**What the task requires:** From the data below, retype exactly the lines starting with the one that contains "(** Hex encoding" and ending with the one that contains "Module Json.", both included.

━━━ Data extracts

(* ===== verification/Json.v ===== *)
(** * JSON values

    The part of [nlohmann::json] values the hub state builds and inspects:
    a value is data (RFC 8259); an object keeps its members in key order, as
    [std::map] does.  Only the operations the modelled code calls are here:
    [is_null], [is_object] and the other type tests, [empty], [operator\[\]]
    with an assignment.

    Module [Hex] comes first: hex encoding of bytes (src/src/include/utils/format_tools.hpp). *)

From S2P Require Import Prelude.
From Stdlib Require Import Ascii.
From Stdlib Require Import Strings.String.
(** * Hex encoding of bytes (src/src/include/utils/format_tools.hpp)

    [bytes_to_hex] and [bytes_from_hex] on [std::string]s of raw bytes, with
    the decoder's fall-back: input that is not hex is returned unchanged. *)
Module Hex.

Local Arguments String.append !_ _ : simpl nomatch.

Definition code (c : ascii) : Z := Z.of_N (N_of_ascii c).
Definition chr (z : Z) : ascii := ascii_of_N (Z.to_N z).

(** [kHex[i]] for [0 <= i < 16]. *)
Definition kHex (i : Z) : ascii :=
  if i <? 10 then chr (code "0" + i) else chr (code "a" + (i - 10)).

Fixpoint bytes_to_hex (raw : string) : string :=
  match raw with
  | EmptyString => EmptyString
  | String c raw =>
      String (kHex (Z.shiftr (code c) 4))
        (String (kHex (Z.land (code c) 15)) (bytes_to_hex raw))
  end.

(** The lambda [h]: the value of a hex digit, -1 for anything else. *)
Definition hex_digit (c : ascii) : Z :=
  let z := code c in
  if (code "0" <=? z) && (z <=? code "9") then z - code "0"
  else if (code "a" <=? z) && (z <=? code "f") then z - code "a" + 10
  else if (code "A" <=? z) && (z <=? code "F") then z - code "A" + 10
  else -1.

(** The decoding loop, two characters per iteration; [None] when it meets a
    character that is not a hex digit. *)
Fixpoint decode_pairs (hex : string) : option string :=
  match hex with
  | String a (String b rest) =>
      let hi := hex_digit a in
      let lo := hex_digit b in
      if (hi <? 0) || (lo <? 0) then None
      else String (chr (Z.lor (Z.shiftl hi 4) lo)) <$> decode_pairs rest
  | _ => Some EmptyString
  end.

Definition bytes_from_hex (hex : string) : string :=
  if negb (Nat.even (String.length hex)) then hex
  else default hex (decode_pairs hex).

Lemma digits_of_byte c :
  hex_digit (kHex (Z.shiftr (code c) 4)) = Z.shiftr (code c) 4 ∧
  hex_digit (kHex (Z.land (code c) 15)) = Z.land (code c) 15 ∧
  chr (Z.lor (Z.shiftl (Z.shiftr (code c) 4) 4) (Z.land (code c) 15)) = c ∧
  0 ≤ Z.shiftr (code c) 4 ∧ 0 ≤ Z.land (code c) 15.
Proof.
  destruct c as [[] [] [] [] [] [] [] []]; vm_compute; repeat split; discriminate.
Qed.

Lemma bytes_to_hex_length raw :
  String.length (bytes_to_hex raw) = (2 * String.length raw)%nat.
Proof. induction raw as [|c raw IH]; simpl; [done|]. rewrite IH. lia. Qed.

Lemma decode_pairs_bytes_to_hex raw : decode_pairs (bytes_to_hex raw) = Some raw.
Proof.
  induction raw as [|c raw IH]; [done|]. cbn [bytes_to_hex decode_pairs].
  destruct (digits_of_byte c) as (-> & -> & -> & Hhi & Hlo).
  rewrite (proj2 (Z.ltb_ge _ _) Hhi), (proj2 (Z.ltb_ge _ _) Hlo), IH. done.
Qed.

(** Hex encoding is reversible: decoding the encoding of any byte string
    gives it back, and every byte takes exactly two lowercase hex digits. *)
Theorem bytes_hex_roundtrip raw :
  bytes_from_hex (bytes_to_hex raw) = raw ∧
  String.length (bytes_to_hex raw) = (2 * String.length raw)%nat.
Proof.
  split; [|apply bytes_to_hex_length].
  unfold bytes_from_hex. rewrite bytes_to_hex_length, decode_pairs_bytes_to_hex.
  by rewrite Nat.even_mul.
Qed.
End Hex.

Local Set Warnings "-register-all".

Module Json.

(** Integers keep their value; a [double] keeps its 64-bit pattern. *)
Inductive json :=
  | JNull
  | JBool (b : bool)
  | JInt (z : Z)
  | JFloat (bits : Z)
  | JStr (s : string)
  | JArr (l : list json)
  | JObj (members : list (string * json)).

Definition is_null (j : json) : bool := match j with JNull => true | _ => false end.
Definition is_object (j : json) : bool := match j with JObj _ => true | _ => false end.

(** [nlohmann::json::empty]: null, [[]] and [{}] are empty; scalars are not. *)
Definition json_empty (j : json) : bool :=
  match j with JNull | JArr [] | JObj [] => true | _ => false end.

(** [std::map::operator\[\] = v] on members sorted by key. *)
Fixpoint members_set (k : string) (v : json) (ms : list (string * json)) :
    list (string * json) :=
  match ms with
  | [] => [(k, v)]
  | (k', v') :: rest =>
      match String.compare k k' with
      | Lt => (k, v) :: ms
      | Eq => (k, v) :: rest
      | Gt => (k', v') :: members_set k v rest
      end
  end.

Fixpoint members_get (k : string) (ms : list (string * json)) : option json :=
  match ms with
  | [] => None
  | (k', v') :: rest => if k =s k' then Some v' else members_get k rest
  end.

Definition json_get (k : string) (j : json) : option json :=
  match j with JObj ms => members_get k ms | _ => None end.

(** [j\[k\] = v]: null becomes an object first; any other non-object throws
    [type_error] ([None]). *)
Definition json_set (k : string) (v : json) (j : json) : option json :=
  match j with
  | JNull => Some (JObj [(k, v)])
  | JObj ms => Some (JObj (members_set k v ms))
  | _ => None
  end.

(** The type tests of a parsed value: a number that is not negative is
    unsigned. *)
Definition is_string (j : json) : bool := match j with JStr _ => true | _ => false end.
Definition is_array (j : json) : bool := match j with JArr _ => true | _ => false end.
Definition is_number_unsigned (j : json) : bool := match j with JInt z => 0 <=? z | _ => false end.

(** [json j; j\[k1\] = v1; j\[k2\] = v2; ...]. *)
Definition obj (l : list (string * json)) : json :=
  JObj (foldl (λ ms kv, members_set kv.1 kv.2 ms) [] l).

(** [j\[k\] = v] on a value that is an object. *)
Definition put (k : string) (v : json) (j : json) : json := default j (json_set k v j).

Lemma string_compare_eq a b : String.compare a b = Eq ↔ a = b.
Proof.
  split; [apply String.compare_eq_iff|]. intros ->.
  pose proof (String.compare_antisym b b) as Ha. by destruct (String.compare b b).
Qed.

Lemma members_get_set k v ms k' :
  members_get k' (members_set k v ms) =
  if k' =s k then Some v else members_get k' ms.
Proof.
  induction ms as [|[k0 v0] ms IH]; simpl; [done|].
  destruct (String.compare k k0) eqn:Hc; simpl.
  - apply string_compare_eq in Hc as ->. by destruct (k' =s k0).
  - done.
  - rewrite IH. destruct (k' =s k0) eqn:H0, (k' =s k) eqn:H1; try done.
    bool_facts. subst. by rewrite (proj2 (string_compare_eq k0 k0) eq_refl) in Hc.
Qed.

Lemma json_get_set k v j j' k' :
  json_set k v j = Some j' →
  json_get k' j' = if k' =s k then Some v else json_get k' j.
Proof.
  destruct j; simpl; intros; simplify_eq/=; [done|]. apply members_get_set.
Qed.
Lemma json_get_put k v ms k' :
  json_get k' (put k v (JObj ms)) = if k' =s k then Some v else json_get k' (JObj ms).
Proof. apply members_get_set. Qed.

Lemma put_obj k v l : put k v (obj l) = obj (l ++ [(k, v)]).
Proof. unfold put, obj. cbn. by rewrite foldl_app. Qed.

(** A member of an object built by assignments is the last one assigned. *)
Lemma json_get_obj_snoc l k v k' :
  json_get k' (obj (l ++ [(k, v)])) = if k' =s k then Some v else json_get k' (obj l).
Proof. unfold obj. rewrite foldl_app. cbn. apply members_get_set. Qed.

End Json.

━━━━━━

**Problem solution:**
(** Hex encoding is reversible: decoding the encoding of any byte string
    gives it back, and every byte takes exactly two lowercase hex digits. *)
Theorem bytes_hex_roundtrip raw :
  bytes_from_hex (bytes_to_hex raw) = raw ∧
  String.length (bytes_to_hex raw) = (2 * String.length raw)%nat.
Proof.
  split; [|apply bytes_to_hex_length].
  unfold bytes_from_hex. rewrite bytes_to_hex_length, decode_pairs_bytes_to_hex.
  by rewrite Nat.even_mul.
Qed.
End Hex.

Local Set Warnings "-register-all".

Module Json.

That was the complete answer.